Follow-up When Surgery Is Not Performed
Follow-up should be targeted rather than automatic. If a lesion is clearly benign on imaging and the initial hormonal evaluation is normal, repeated imaging and annual biochemical testing are often unnecessary. Patients should instead receive routine clinical care and reassessment if new hypertension, worsening diabetes, unexplained hypokalemia, symptoms of catecholamine excess, new Cushingoid features, or other relevant changes develop.
For indeterminate masses that are not resected, repeat noncontrast CT or MRI at 6 to 12 months is reasonable. Significant growth should prompt renewed multidisciplinary review. A commonly used threshold is more than 20% growth in maximum diameter, plus at least 5 mm.
Patients with MACS who do not undergo surgery should have annual reassessment of comorbidities potentially attributable to cortisol, including blood pressure, glycemic status, bone health, weight, and cardiovascular risk. Endocrinology reassessment is appropriate if comorbidities worsen or new endocrine features appear.
Special Populations
Bilateral adrenal masses should not be managed as a single lesion. Each adrenal lesion should be characterized individually, and the hormonal pattern should guide management. Bilateral adenomas or bilateral macronodular hyperplasia with MACS require individualized treatment. Bilateral infiltrative disease, metastases, lymphoma, hemorrhage, or infection should prompt consideration of adrenal insufficiency.

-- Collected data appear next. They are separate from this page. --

(** The page at [i] is taken, copied and mapped. *)
Lemma copied_next d m f h l' p i e m2 : building s l d m f h l' [p] -> copied_to d m i -> 0 <= i < sz -> i mod PGSIZE = 0 ->
  pte_of (k_mem s) pgdir i = Some e -> bit_of e PTE_P = true -> in_space (k_mem s) pgdir (P2V (PTE_ADDR e)) ->
  let m1 := memmove p (P2V (PTE_ADDR e)) (Z.to_nat PGSIZE) m in
  (exists f2 h2 l2, building s l d m2 f2 h2 l2 []) -> (forall a, ~ owned m2 d a -> load8 m2 a = load8 m1 a) ->
  (forall va, 0 <= va < 2 ^ 32 -> pte_of m2 d va = if decide (i <= va < i + PGSIZE) then Some (Z.lor (V2P p) (Z.lor (PTE_FLAGS e) PTE_P)) else pte_of m1 d va) ->
  copied_to d m2 (i + PGSIZE).
Proof.
  intros Hb [Hcp Hrest] Hi Hia Ee Ebit Hv m1 (f2 & h2 & l2 & Hb2) Hfr Hpte2. assert (0 <= i < 2 ^ 32) as Hir by (unfold KERNBASE in *; lia).
  destruct (copy_into d m f h l' p _ Hb Hv) as (Hb1 & Hpte1 & Hnew & Hold). fold m1 in Hb1, Hpte1, Hnew, Hold.
  pose proof Hb as [_ _ [_ Hall] _ _ _ Hpg _]. assert (p ∈ [p]) as Hin by (by left). assert (page_ok p) as Hp by (apply Hall, Hpg; auto).
  destruct (page_phys p Hp) as (Hal & Hr & Hpv). rewrite PTE_FLAGS_present in Hpte2 by done. pose proof (PTE_FLAGS_range e) as Hfl.
  assert (forall va v x, 0 <= va < i + PGSIZE -> page_at m2 d va = Some v -> v <= x < v + PGSIZE -> load8 m2 x = load8 m1 x) as Hkeep.
  { intros va v x Hva Hat Hx. apply Hfr. eapply user_not_owned; [apply Hb2| |exact Hat|exact Hx].
    unfold user, PGSIZE, KERNBASE in *. pose proof (Z.div_mod i 4096). lia. }
  split.
  - intros va Hva. assert (0 <= va < 2 ^ 32) as Hvr by (unfold PGSIZE, KERNBASE in *; lia).
    destruct (decide (i <= va)) as [Hge|Hlt].
    + exists e, (Z.lor (V2P p) (PTE_FLAGS e)). assert (pte_of m2 d va = Some (Z.lor (V2P p) (PTE_FLAGS e))) as Ec by (rewrite Hpte2, decide_True by (done || lia); done).
      split_and!; [|done|by rewrite PTE_FLAGS_lor|].
      * rewrite <- Ee. apply same_page_pte; [done|done|]. apply page_of; [done|lia].
      * intros o Ho. rewrite PTE_ADDR_lor, Hpv by done. rewrite (Hkeep va p); [by apply Hnew|done| |lia].
        unfold page_at. rewrite Ec. cbn. by rewrite PTE_ADDR_lor, Hpv.
    + assert (pte_of m2 d va = pte_of m d va) as Es by (rewrite Hpte2, decide_False, Hpte1 by (done || lia); done).
      eapply page_copied_keep; [apply Hcp; lia|done|]. intros v x Hat Hx.
      rewrite (Hkeep va v x) by (try done; unfold page_at in *; by rewrite Es). apply (Hold v); [|done].
      right; right. exists va. split; [unfold user, KERNBASE in *; lia|done].
  - intros va Hva. rewrite Hpte2, decide_False, Hpte1 by (unfold PGSIZE in *; lia). apply Hrest. unfold PGSIZE in *. lia.
Qed.

(** The pages run out when those below [i] are copied. *)
Lemma copied_short d m i X m1 f h : building s l d m1 f h [] X -> (length X <= 1)%nat -> copied_to d m i -> 0 <= i < sz -> i mod PGSIZE = 0 ->
  (forall va, user va -> page_at m1 d va = page_at m d va) -> short_of l (sz / PGSIZE).
Proof.
  intros Hb HX Hcp Hi Hia Hat. apply short_of_le with (i / PGSIZE); [|apply Z.div_le_mono; unfold PGSIZE in *; lia].
  eapply out_of_memory; [exact Hb|done|apply Z.div_pos; unfold PGSIZE; lia|]. intros va Hva Hle. rewrite Hat by done. unfold page_at.
  rewrite (ct_rest _ _ _ Hcp), kernel_entry_user; [done|apply kmap_ok|done|]. pose proof (user_range va Hva).
  unfold PGSIZE in *. pose proof (Z.div_mod i 4096). lia.
Qed.
Lemma demo_dir_addr bn : 0 <= bn -> bn * BSIZE < 48 -> bn = 0.
Proof. change BSIZE with 512. lia. Qed.
Lemma demo_dir_ok : file_ok demo_dir_fs 0 demo_dir /\ blocks_apart demo_dir_fs demo_dir.
Proof.
  split; split; cbn [i_size demo_dir]; try reflexivity; try done.
  - intros a [= <-]. done.
  - intros bn H0 H1. pose proof (demo_dir_addr bn H0 H1) as ->. exists 40. split; [reflexivity|vm_compute; split; [discriminate|reflexivity]].
  - intros bn bn' a H0 H1 H2 H3 _ _. by rewrite (demo_dir_addr bn), (demo_dir_addr bn').
  - intros bn a H0 H1. pose proof (demo_dir_addr bn H0 H1) as ->. cbn. by intros [= <-].
  - intros bn a H0 H1. pose proof (demo_dir_addr bn H0 H1) as ->. cbn. intros [= <-]. unfold outside. cbn. lia.
Qed.

Lemma demo_dir_holds : dir_holds demo_dir_fs demo_dir demo_entries.
Proof.
  split; [reflexivity|reflexivity|repeat constructor|]. intros k Hk.
  assert (forallb (fun k => bool_decide (file_byte demo_dir_fs demo_dir (0 + Z.of_nat k) = concat demo_entries !! k)) (seq 0 48) = true) as Hall
    by (vm_compute; reflexivity).
  rewrite forallb_forall in Hall. assert (length (concat demo_entries) = 48%nat) as Hl by reflexivity.
  specialize (Hall k (proj2 (in_seq 48 0 k) ltac:(lia))). by apply bool_decide_eq_true in Hall.
Qed.
Lemma demo_cache_room es : cache_room demo_dir_fs es.
Proof. intros e _. exists inode_zero. split; [right; left|by left]. Qed.

Lemma dirlookup_finds_witness :
  let _ : DevSw := {| devsw_read _ := None; devsw_write _ := None |} in
  runs 0 true 0 (demo_proc RUNNING 1 0 None None) [] [] (@dirlookup 0%nat memide_disk _ 0 (bytes "..")) demo_dir_fs
    (fun r _ => exists i, r = Some (i, 16)).
Proof.
  intros dev. eapply runs_mono; [apply (@dirlookup_finds 0 true 0 (demo_proc RUNNING 1 0 None None) 0%nat memide_disk memide_ok
    dev demo_dir_fs [] 0 demo_dir demo_entries (bytes ".."))|].
  - apply demo_dir_tx.
  - apply demo_dir_ok.
  - apply demo_dir_holds.
  - apply demo_cache_room.
  - intros r s' (i & s1 & l' & Hr & _). exists i. exact Hr.
Defined.

Lemma dirlink_dirlookup_witness :
  let _ : DevSw := {| devsw_read _ := None; devsw_write _ := None |} in
  runs 0 true 0 (demo_proc RUNNING 1 0 None None) [] []
    (r <- @dirlink 0%nat memide_disk _ 0 (bytes "README") 7 ;; o <- @dirlookup 0%nat memide_disk _ 0 (bytes "README") ;; ret (r, o)) demo_dir_fs
    (fun r _ => exists i, r = (0, Some (i, 32))).
Proof.
  intros dev. eapply runs_mono; [apply (@dirlink_dirlookup 0 true 0 (demo_proc RUNNING 1 0 None None) 0%nat memide_disk memide_ok
    dev demo_dir_fs [] 0 demo_dir demo_entries (bytes "README") 7 2)|].
  - apply demo_dir_tx.
  - apply demo_dir_ok.
  - apply demo_dir_ok.
  - apply demo_dir_holds.
  - apply demo_cache_room.
  - reflexivity.
  - split; [exists (replicate 16 0); split; reflexivity|]. intros j e Hj He.
    destruct j as [|[|j]]; [injection He as <-; discriminate|injection He as <-; discriminate|lia].
  - lia.
  - intros r s' (i & l' & Hr & _). exists i. exact Hr.
Defined.
Lemma exited_intro s p pr ci x h t ps :
  k_initproc s <> Some p -> woken (<[p := data (emptied pr)]> (pt_data (k_pt s))) ps -> pt_data (k_pt s) !! p = Some (data pr) -> state pr = RUNNING ->
  pt_data t = alter (set_state ZOMBIE) p (hand_over p (k_initproc s) (wake (C_proc <$> parent pr) <$> ps)) ->
  exited s p pr ci x (put h t (put_inode ci x (drop_refs (ofile pr) s))).
Proof.
  intros Hini Hw Hp Hst Ht. set (qs := wake _ <$> ps) in Ht. set (wk := if existsb (zombie_child p) qs then wake (C_proc <$> k_initproc s) else id).
  assert (forall k d', pt_data t !! k = Some d' -> exists e, ps !! k = Some e /\
    let f := wk (adopt p (k_initproc s) (wake (C_proc <$> parent pr) e)) in d' = f \/ d' = set_state ZOMBIE f) as Hlk.
  { intros k d'. rewrite Ht. unfold hand_over. fold wk. destruct (decide (k = p)) as [->|Hk].
    - rewrite list_lookup_alter_eq. unfold qs. rewrite !list_lookup_fmap. destruct (ps !! p) as [e|]; [|done]. intros [= <-]. exists e. by split; [|right].
    - rewrite list_lookup_alter_ne by done. unfold qs. rewrite !list_lookup_fmap. destruct (ps !! k) as [e|]; [|done]. intros [= <-]. exists e. by split; [|left]. }
  assert (forall y, parent (wk y) = parent y /\ (state (wk y) = SLEEPING -> state y = SLEEPING) /\ p_chan (wk y) = p_chan y) as Hwk.
  { intros y. unfold wk. destruct (existsb _ _); [|done]. rewrite wake_parent, wake_chan. split; [done|]. split; [|done]. by intros [? _]%wake_awake. }
  assert (forall k d', pt_data t !! k = Some d' -> state d' = SLEEPING -> exists e, ps !! k = Some e /\ p_chan d' = p_chan e /\
    d' = wk (adopt p (k_initproc s) (wake (C_proc <$> parent pr) e)) /\ state (wake (C_proc <$> parent pr) e) = SLEEPING) as Hsl.
  { intros k d' (e & He & [->| ->])%Hlk Hs; [|done]. exists e. split; [done|].
    destruct (Hwk (adopt p (k_initproc s) (wake (C_proc <$> parent pr) e))) as (_ & A1 & A2).
    destruct (adopt_kept p (k_initproc s) (wake (C_proc <$> parent pr) e)) as [A3 A4]. rewrite A2, A4, wake_chan. rewrite <- A3. by split_and!; [..|apply A1]. }
  assert (ps !! p = Some (data (emptied pr))) as H0p.
  { destruct (woken_lookup _ _ p (data (emptied pr)) Hw) as (d' & Hd' & Hor).
    { apply list_lookup_insert_eq. by eapply lookup_lt_Some. }
    destruct Hor as [->|[Hs _]]; [done|]. cbn in Hs. congruence. }
  split; cbn [k_pt put set_k_hw set_k_pt].
  - by exists h, t.
  - by exists ps.
  - rewrite Ht, list_lookup_alter_eq. unfold hand_over, qs. rewrite !list_lookup_fmap, H0p. eexists. split; [done|]. fold qs wk. cbn.
    rewrite (wake_running _ (data (emptied pr)) Hst). unfold wk, adopt. by destruct (existsb _ _), (decide _); unfold wake; repeat case_decide.
  - intros k d Hd Hk. destruct (woken_lookup _ _ k d Hw) as (e & He & Hor); [by rewrite list_lookup_insert_ne|].
    rewrite Ht, list_lookup_alter_ne by done. unfold hand_over, qs. rewrite !list_lookup_fmap, He. eexists. split; [done|]. fold qs wk. cbn.
    rewrite (proj1 (Hwk _)). assert (parent e = parent d) as Epar by (by destruct Hor as [->|[_ ->]]).
    unfold adopt. rewrite wake_parent, Epar. case_decide; [done|]. by rewrite wake_parent.
  - intros k d' Hd' Hs. destruct (Hsl k d' Hd' Hs) as (e & _ & -> & _ & Hs'). by apply wake_awake in Hs' as [_ ?].
  - intros (k0 & d0 & Hd0 & Hpar & Hz) k d' Hd' Hs. destruct (Hsl k d' Hd' Hs) as (e & _ & Ec & E & _).
    assert (wk = wake (C_proc <$> k_initproc s)) as Ewk.
    { unfold wk. replace (existsb (zombie_child p) qs) with true; [done|]. symmetry. apply existsb_exists.
      assert (k0 <> p) as Hk0 by (intros ->; cbn in *; simplify_eq; cbn in *; congruence).
      destruct (woken_lookup _ _ k0 d0 Hw) as (e0 & He0 & [->|[Hs0 _]]); [by rewrite list_lookup_insert_ne| |congruence].
      exists (wake (C_proc <$> parent pr) d0). split.
      - unfold qs. apply list_elem_of_In, list_elem_of_fmap. exists d0. split; [done|]. by eapply list_elem_of_lookup_2.
      - rewrite wake_zombie_child. unfold zombie_child. by rewrite !bool_decide_eq_true_2. }
    rewrite E, Ewk in Hs. apply wake_awake in Hs as [_ Hne]. by rewrite (proj2 (adopt_kept _ _ _)), wake_chan in Hne; rewrite Ec.
Qed.

(** The critical section of [exit]. *)
Lemma exit_section s c b p pr qs ci x h t pr1 :
  let s1 := put_inode ci x (drop_refs (ofile pr) s) in
  at_proc (put h t s1) c [] b p pr1 qs -> data pr1 = data (emptied pr) -> state pr = RUNNING ->
  k_initproc s <> Some p -> k_initproc s1 = k_initproc s -> pt_data (k_pt s) !! p = Some (data pr) ->
  woken (<[p := data (emptied pr)]> (pt_data (k_pt s))) (pt_data t) ->
  switches (exited s p pr ci x) (resumed p)
    ((acquire L_ptable ;; par <- proc_get p parent ;; pt_do (wakeup1 (C_proc <$> par)) ;; reparent NPROC p 0 ;;
      proc_set p (set_state ZOMBIE) ;; sched ;; panic "zombie exit") (put h t s1)) (fun _ (o : outcome kernel unit) => o = Stop (Panic "zombie exit")).
Proof.
  intros s1 Hap Hd Hst Hini Ei Hp0 Hwk. sw_step ltac:(eapply wp_ap_acquire; [exact Hap|not_in|]). clear Hap. intros h7 Hap. wp_run.
  change (set_k_hw h7 (put h t s1)) with (put h7 t s1) in *.
  sw_step ltac:(apply wp_proc_get with pr1; [apply Hap|]). wp_run. rewrite (f_equal parent Hd : parent pr1 = parent pr).
  destruct Hap as [Hhw Hcur Hpr Hq]. cbn [k_hw k_pt put set_k_hw set_k_pt] in Hhw, Hcur, Hpr, Hq.
  pose proof (pt_data_lookup _ _ _ Hpr) as Hp. rewrite Hd in Hp.
  destruct (wakeup1_ok (C_proc <$> parent pr) _ _ Hq) as (t7 & E7 & Hq7 & Ht7). sw_step ltac:(apply wp_pt_do with t7; [done|]). wp_run.
  apply switches_before. eapply wp_mono; [apply (reparent_ok p NPROC 0 (put h7 t7 s1) _ Hq7); done|].
  intros [] s7 (t8 & qs8 & -> & Hq8 & Ht8). cbn [k_pt put set_k_hw set_k_pt k_initproc] in Ht8. rewrite Ei in Ht8.
  assert (NPROC = length (pt_data t7)) as El by (by rewrite pt_data_length, (lo_procs _ _ (proj1 Hq7))).
  rewrite El, hand_over_all, Ht7 in Ht8.
  assert (exists d, pt_data t8 !! p = Some d /\ state d = RUNNING) as (d8 & Hd8 & Hs8).
  { rewrite Ht8. unfold hand_over. rewrite !list_lookup_fmap, Hp. cbn. eexists; split; [done|].
    rewrite (wake_running _ (data (emptied pr)) Hst). pose proof (adopt_running p (k_initproc s) _ (Hst : state (data (emptied pr)) = _)).
    destruct (existsb _ _); [by rewrite wake_running|done]. }
  apply pt_data_lookup_inv in Hd8 as (pr8 & Hpr8 & ->). change (state pr8 = RUNNING) in Hs8.
  assert (at_proc (put h7 t8 s1) c [L_ptable] b p pr8 qs8) as Hap by by split.
  sw_step ltac:(eapply wp_ap_set; [exact Hap|by rewrite Hs8|done|exact (ap_prio _ _ _ _ _ _ _ Hap)|done|]). clear Hap. intros t9 Hap Ht9. wp_run.
  apply switches_after. eapply switches_mono; [eapply ap_sched_switches; [exact Hap|done]| |done|].
  - intros s9 (h9 & -> & _). apply (exited_intro s p pr ci x h9 t9 (pt_data t) Hini Hwk Hp0 Hst). rewrite <- Ht8. unfold pt_data at 1. rewrite Ht9.
    apply list_eq. intros j. rewrite list_lookup_fmap. destruct (decide (j = p)) as [->|Hj].
    + rewrite list_lookup_alter_eq, list_lookup_insert_eq by (by eapply lookup_lt_Some). by rewrite (pt_data_lookup _ _ _ Hpr8).
    + rewrite list_lookup_alter_ne, list_lookup_insert_ne by done. unfold pt_data. by rewrite list_lookup_fmap.
  - intros s' o _ Ho. eapply wp_mono; [exact Ho|]. done.
Qed.

(** [exit] of a process other than [initproc] whose files are open elsewhere
    and whose directory is in use elsewhere, while no transaction is under way. *)
Lemma exit_switches s c b p pr qs ci x :
  at_proc s c [] b p pr qs -> state pr = RUNNING -> k_initproc s <> Some p ->
  length (ofile pr) = NOFILE -> shared (ofile pr) s ->
  cwd pr = Some ci -> k_icache s !! ci = Some x -> sl_locked (the_sleeplock (SL_inode ci) s) = false -> keeps x -> - 2 ^ 31 < i_ref x < 2 ^ 31 ->
  outstanding (k_log s) = 0 -> committing (k_log s) = false -> lh_n (k_log s) = 0 ->
  switches (exited s p pr ci x) (resumed p) (exit_ s) (fun _ (o : outcome kernel unit) => o = Stop (Panic "zombie exit")).
Proof.
  intros Hap Hst Hini Hlen Hsh Hcwd Hx Hl Hkeep Hr Ho Hc Hn. unfold exit_.
  pose proof (pt_data_lookup _ _ _ (ap_proc _ _ _ _ _ _ _ Hap)) as Hp0.
  sw_step ltac:(eapply wp_ap_curproc; [exact Hap|]). clear Hap. intros h1 Hap. wp_run. apply switches_before, wp_ret. cbn [k_initproc set_k_hw].
  rewrite bool_decide_eq_false_2 by done. replace (set_k_hw h1 s) with (put h1 (k_pt s) s) in * by (by destruct s).
  apply switches_before. eapply wp_mono; [apply (close_files_wp _ NOFILE 0 _ _ _ _ _ _ Hap Hst Hlen)|].
  { by rewrite drop_0, shared_put. }
  clear Hap. intros [] s' (h2 & t2 & pr2 & qs2 & -> & Hap & Hd2 & Hw2). cbn [k_pt put set_k_hw set_k_pt] in Hw2. rewrite drop_0, drop_refs_put in *.
  cbn [take app] in Hd2. set (s2 := drop_refs (ofile pr) s) in *. change (put h2 t2 (put h1 (k_pt s) s2)) with (put h2 t2 s2) in *.
  destruct (drop_refs_fields (ofile pr) s) as [ft Eft]. fold s2 in Eft.
  eapply switches_runs; [exact Hap|by eapply kept_state|apply begin_op_runs; by rewrite Eft|].
  clear Hap h2. intros [] s3 h3 t3 pr3 qs3 Hap Hd3 Hw3 ->. rewrite Hd2 in Hd3, Hw2. clear Hd2 pr2 qs2.
  sw_step ltac:(apply wp_proc_get with pr3; [apply Hap|]). wp_run. rewrite (f_equal cwd Hd3 : cwd pr3 = cwd pr), Hcwd. apply switches_before, wp_ret.
  eapply switches_runs; [exact Hap|by eapply kept_state|apply (iput_runs _ _ _ _ _ ci x); rewrite ?Eft; done|].
  clear Hap h3. intros [] s4 h4 t4 pr4 qs4 Hap Hd4 Hw4 ->. rewrite Hd3 in Hd4. clear Hd3 pr3 qs3.
  eapply switches_runs; [exact Hap|by eapply kept_state|apply end_op_empty_runs; cbn; rewrite ?Eft; done|].
  clear Hap h4. intros [] s5 h5 t5 pr5 qs5 Hap Hd5 Hw5 ->. rewrite Hd4 in Hd5. clear Hd4 pr4 qs4.
  assert (put_inode ci x s2 = set_k_log (set_outstanding 0 (k_log (put_inode ci x (set_k_log (set_outstanding 1 (k_log s2)) s2)))) (put_inode ci x (set_k_log (set_outstanding 1 (k_log s2)) s2))) as E5.
  { rewrite Eft. destruct s. cbn in *. destruct k_log. cbn in *. by subst. }
  rewrite <- E5 in Hap |- *. clear E5. set (s6 := put_inode ci x s2) in *.
  assert (state pr5 = RUNNING) as Hst5 by (by eapply kept_state). pose proof (ap_prio _ _ _ _ _ _ _ Hap) as Hb.
  sw_step ltac:(eapply wp_ap_set; [exact Hap|by rewrite Hst5|cbn; by rewrite Hst5|done|done|]). clear Hap. intros t6 Hap Ht6. wp_run.
  change (set_k_pt t6 (put h5 t5 s6)) with (put h5 t6 s6) in *.
  assert (data (set_cwd None pr5) = data (emptied pr)) as Hd6
    by (transitivity (set_cwd None (data pr5)); [by destruct pr5|rewrite Hd5; by destruct pr]).
  set (pr6 := set_cwd None pr5) in *. clear Hd5.
  eapply exit_section; [exact Hap|done|done|done| |done|].
  - change (k_initproc s2 = k_initproc s). by rewrite Eft.
  - rewrite <- Hd6. unfold pt_data at 2. rewrite Ht6, list_fmap_insert. eapply woken_step, woken_set; [exact Hw2|].
    etrans; [exact Hw3|]. etrans; [exact Hw4|exact Hw5].
Qed.

End leaving.

(** ** [wait] *)
Section waiting.
Context `{Linkage} `{Fuel} `{Disk} `{Serial} `{DevSw}.
Implicit Types (s : kernel) (p k : nat) (pr d : proc) (qs : aqueues) (l : list Z).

Pregnant patients and adults younger than 40 deserve urgent evaluation because the pretest probability of clinically significant hormone excess or malignancy is higher than in older adults with typical adenomas. MRI is preferred when dedicated imaging is needed in pregnancy or in younger patients, where radiation should be minimized.
Patients with a known extra-adrenal malignancy require a different diagnostic frame. A benign-appearing adrenal lesion on noncontrast CT may not need further adrenal-specific follow-up, but an indeterminate lesion may require FDG-PET/CT, interval imaging, or biopsy if the result would alter cancer staging or treatment. Pheochromocytoma should be excluded before biopsy.
Practical Bottom Line
The patients who really need surgery are those with clinically significant unilateral hormone excess, suspected adrenocortical carcinoma, lesions with concerning imaging features, significant growth, selected young or pregnant patients with indeterminate lesions, and selected patients with MACS plus relevant comorbidities after multidisciplinary review.
The patients who usually do not need surgery are those with asymptomatic, nonfunctioning, homogeneous adrenal lesions with HU 10 or less. These patients are often harmed more by repeated imaging, repeated testing, and anxiety than by the adrenal lesion itself.
Adrenal incidentaloma management has become more selective and more precise. The older reflex of treating size as the primary surgical trigger is being replaced by a more clinically relevant framework: imaging phenotype, hormone secretion, malignancy risk, patient age, frailty, comorbidities, and patient preference.
Surgery remains essential for pheochromocytoma, unilateral primary aldosteronism in appropriate surgical candidates, overt adrenal Cushing syndrome, and suspected adrenal malignancy. Surgery may also help selected patients with MACS and relevant comorbidities, but that decision requires individualized review. Most benign, nonfunctioning adenomas do not require surgery.
The best incidentaloma care avoids both errors: missing dangerous endocrine or malignant disease, and overtreating benign lesions that can safely be left alone.